Fully Convolutional Networks (FCN)

Notes from Udacity's Self-Driving Car Nanodegree

  • Encoder extracts features that the decoder uses layer

Pieces:

  • Pre-train encoder on VGG/ResNet
  • Do a 1x1 convolution
  • Tansposed convolutions to upsample

Skip connections are added. If VGG is used then only 3rd and 4th pooling layers are used as skip connections.
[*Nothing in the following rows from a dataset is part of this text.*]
(** C26: One pass stays within the disruption budgets.  Against every backend and
    wherever the pass stops, the evictions it requests are at most [maxParallel],
    and, when budgets are respected and something is evicted, some reading of the
    budgets in the pass covers all of them: of each workload the pass evicts at
    most as many pods as every one of its budgets allowed in that reading. *)
Theorem evictions_fit_the_budgets spec st gen tr r :
  in_u32 (DrainConfig.max_parallel (MSpec.drain spec)) → exec (reconcile_plan spec st gen) tr r →
  (Z.of_nat (length (evicted tr)) ≤ DrainConfig.max_parallel (MSpec.drain spec))%Z
  ∧ (PdbConfig.respect (MSpec.pdb spec) = true → evicted tr ≠ [] →
     ∃ pdbs, Ev ListPdbs pdbs ∈ tr ∧ ∀ pdb, pdb ∈ pdbs →
       (count (of_workload (PdbSnapshot.workload pdb)) (evicted tr) ≤ PdbSnapshot.allowed_disruptions pdb)%Z).
Proof.
  intros Hcap Hex. destruct (decide (evicted tr = [])) as [Hnil|Hne].
  { rewrite Hnil. split; [unfold in_u32 in Hcap; simpl; lia|done]. }
  destruct (last_eviction tr Hne) as (h & pod & x & t & Htr & Ht).
  apply wp_sound with (1 := wp_budget_reconcile spec st gen Hcap) in Hex as [Hev _].
  destruct (Hev h _ t Htr) as [Hlen Hb]. change ([] ++ h) with h in *.
  assert (evicted tr = evicted h ++ [pod]) as ->.
  { rewrite Htr, evicted_app. unfold evicted at 2. cbn. fold (evicted t). by rewrite Ht. }
  split; [done|]. intros Hr _. destruct (Hb Hr) as (pdbs & Hin & Hle). exists pdbs. split; [|done].
  rewrite Htr. apply elem_of_app. by left.
Qed.

(** ** Cordons *)

Lemma contains_str_spec x l : contains_str x l = true ↔ x ∈ l.
Proof. apply bool_decide_eq_true. Qed.

(** The replacements of the workloads of a node were read ready off it. *)
Definition verified_off (h : list event) (node : string) : Prop :=
  ∃ pods, Ev ListPods pods ∈ h ∧
    ∀ wl, wl ∈ workloads_of (λ pod, String.eqb (WorkloadPod.node pod) node) pods →
      Ev (WorkloadReadyOffNode wl node) true ∈ h.

Lemma verified_off_app_l h h' node : verified_off h node → verified_off (h ++ h') node.
Proof. intros (pods & Hp & Hw). exists pods. set_solver. Qed.
Lemma verified_off_app_r h h' node : verified_off h' node → verified_off (h ++ h') node.
Proof. intros (pods & Hp & Hw). exists pods. set_solver. Qed.

Lemma any_unready_on_false node wls tr :
  exec (any_unready_on node wls) tr (Ok false) →
  ∀ wl, wl ∈ wls → Ev (WorkloadReadyOffNode wl node) true ∈ tr.
Proof.
  revert tr. induction wls as [|w wls IH]; intros tr Hex wl; [by intros ?%not_elem_of_nil|].
  cbn in Hex. apply exec_inv in Hex as (ready & tr' & -> & Hex). destruct ready; [|by apply exec_inv in Hex as [_ ?]].
  intros [->|Hin]%elem_of_cons; [by left|]. right. by apply IH.
Qed.

Lemma any_unready_false wave tr :
  exec (any_unready wave) tr (Ok false) → ∀ node, node ∈ wave → verified_off tr node.
Proof.
  revert tr. induction wave as [|n wave IH]; intros tr Hex node; [by intros ?%not_elem_of_nil|].
  cbn [any_unready] in Hex. apply exec_bind_ok in Hex as (wls & t1 & t2 & -> & Hwls & Hex).
  apply exec_bind_ok in Hex as (unready & t3 & t4 & -> & Hon & Hex).
  apply exec_bind_ok in Hwls as (pods & t5 & t6 & -> & Hpods & [-> ->]%exec_ret_ok).
  apply exec_inv in Hpods as (pods' & t7 & -> & [-> ->]%exec_ret_ok).
  destruct unready; [by apply exec_inv in Hex as [_ ?]|]. intros [->|Hin]%elem_of_cons.
  - exists pods'. split; [by left|]. intros wl Hwl. eapply any_unready_on_false in Hon; [|done]. set_solver.
  - do 2 apply verified_off_app_r. by apply IH.
Qed.

(** What precedes a cordon. *)
Definition cordon_safe (spec : MSpec.t) (st : MSt.t) (h : list event) (e : event) : Prop :=
  match e with
  | Ev (Cordon node) _ =>
      node ∈ wave_nodes spec st ∧ node ∉ MSt.cordoned_nodes st ∧ slo_seen_ok spec h
      ∧ (PrewarmConfig.enabled (MSpec.prewarm spec) = true → ∀ n, n ∈ wave_nodes spec st → verified_off h n)
  | _ => True
  end.

Lemma no_cordon_safe spec st h e : ev_pred no_cordon e = true → cordon_safe spec st h e.
Proof. destruct e as [X op x]. by destruct op. Qed.

Lemma wp_no_cordon {A} spec st (p : prog A) (Q : list event → result A Failure → Prop) h :
  all_ops no_cordon p → (∀ tr r, exec p tr r → Q (h ++ tr) r) → wp (cordon_safe spec st) p Q h.
Proof. intros Hp HQ. apply (wp_all_ops no_cordon); [done| |done]. intros tr e. apply no_cordon_safe. Qed.

Lemma wp_cordon_wave spec st st' h :
  MSt.cordoned_nodes st' = MSt.cordoned_nodes st → slo_seen_ok spec h →
  (PrewarmConfig.enabled (MSpec.prewarm spec) = true → ∀ n, n ∈ wave_nodes spec st → verified_off h n) →
  wp (cordon_safe spec st) (for_each cordon_node (wave_nodes spec st) st') (λ _ _, True) h.
Proof.
  intros Hc Hs Hv. apply (wp_for_each _ (λ rest s h', (∀ n, n ∈ rest → n ∈ wave_nodes spec st)
    ∧ (∀ n, n ∈ MSt.cordoned_nodes st → n ∈ MSt.cordoned_nodes s) ∧ ∃ tr, h' = h ++ tr)); [| |done].
  { split; [done|]. split; [by rewrite Hc|]. exists []. by rewrite app_nil_r. }
  intros n rest s h' (Hrest & Hmono & tr & ->). unfold cordon_node. destruct (contains_str n _) eqn:Hin.
  { cbn. split; [set_solver|]. split; [done|]. by exists tr. }
  unfold call, ask. cbn. intros r. split.
  - split; [set_solver|]. split.
    { intros Hn%Hmono. apply contains_str_spec in Hn. congruence. }
    split; [by apply slo_seen_ok_app|]. intros He m Hm. apply verified_off_app_l. by apply Hv.
  - destruct r as [[]|e]; cbn; [|done]. intros u. split; [done|]. split; [set_solver|].
    split; [set_solver|]. rewrite <- !app_assoc. by eexists.
Qed.

Lemma wp_cordon_verify spec st h :
  wp (cordon_safe spec st) (step_verify spec st) (λ _ _, True) h.
Proof.
  unfold step_verify, ask. apply wp_bind. cbn [wp]. intros sample. split; [done|]. cbn [wp then_].
  set (st' := MSt.set_last_availability _ _). destruct (SloVerification.enabled _ && _) eqn:Hslo.
  { apply wp_no_cordon; [unfold_plan; ops|done]. }
  assert (slo_seen_ok spec (h ++ [Ev Slo sample])) as Hs.
  { intros He. rewrite He in Hslo. exists sample. split; [set_solver|done]. }
  cbv zeta. change (wave_nodes spec st') with (wave_nodes spec st).
  case_bool_decide. { apply wp_no_cordon; [unfold_plan; ops|done]. }
  apply wp_bind, wp_no_cordon. { destruct (PrewarmConfig.enabled _); [by apply any_unready_ops|done]. }
  intros tr [[]|e] Hex; cbn [then_]; [apply wp_no_cordon; [unfold_plan; ops|done]| |done].
  apply wp_bind. eapply wp_mono; [apply wp_cordon_wave; [done|by apply slo_seen_ok_app|]|].
  - intros He n Hn. rewrite He in Hex. eapply any_unready_false in Hex; [|done]. by apply verified_off_app_r.
  - intros tr' [st''|e] _; [|done]. cbn [then_]. apply wp_no_cordon; [unfold_plan; ops|done].
Qed.

Lemma step_no_cordon spec st : MSt.phase st ≠ MPhase.Verifying → all_ops no_cordon (step spec st).
Proof. intros Hph. unfold step. destruct (MSt.phase st); try done; unfold_plan; ops. Qed.

(** Cordons come after verification.  Against every backend: a node is cordoned
    only by a pass whose plan was verifying and not asked to abort, once (it is not
    in the recorded cordons), when it is of the current wave; after a reading of
    the service level within the limits (when enabled); and, when replacements are
    prewarmed, after every workload with a pod on any node of the wave was read
    ready off that node. *)
Theorem cordons_follow_verification spec st gen tr r h node x t :
  exec (reconcile_plan spec st gen) tr r → tr = h ++ Ev (Cordon node) x :: t →
  MSt.phase st = MPhase.Verifying ∧ AbortPolicy.requested (MSpec.abort spec) = false
  ∧ node ∈ wave_nodes spec st ∧ node ∉ MSt.cordoned_nodes st ∧ slo_seen_ok spec h
  ∧ (PrewarmConfig.enabled (MSpec.prewarm spec) = true → ∀ n, n ∈ wave_nodes spec st → verified_off h n).
Proof.
  intros Hex Htr.
  assert (wp (λ h e, ev_pred no_cordon e = true ∨ (MSt.phase st = MPhase.Verifying
      ∧ AbortPolicy.requested (MSpec.abort spec) = false ∧ cordon_safe spec st h e))
    (reconcile_plan spec st gen) (λ _ _, True) []) as Hwp.
  { apply (wp_reconcile no_cordon); [by left|intros; unfold_plan; ops..|done|intros st' Hph; apply step_no_cordon; congruence|].
    intros now h0 Hreq Hn _. destruct (decide (MSt.phase st = MPhase.Verifying)) as [Hph|Hph].
    - unfold step. change (MSt.phase (stamped st now gen)) with (MSt.phase st). rewrite Hph.
      eapply wp_impl; [apply wp_cordon_verify|]. intros h' e He. by right.
    - apply (wp_all_ops no_cordon); [by apply step_no_cordon|by left|done]. }
  apply wp_sound with (2 := Hex) in Hwp as [Hev _]. by destruct (Hev h _ t Htr) as [?|(? & ? & ?)].
Qed.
Too many skip connections can lead to an explosion of the model size.


In [125]:
import numpy as np
import tensorflow as tf
import collections

1- Replace Fully Connected (FC) with 1x1 convolutions


In [7]:
# custom init with the seed set to 0 by default
def custom_init(shape, dtype=tf.float32, partition_info=None, seed=0):
    return tf.random_normal(shape, dtype=dtype, seed=seed)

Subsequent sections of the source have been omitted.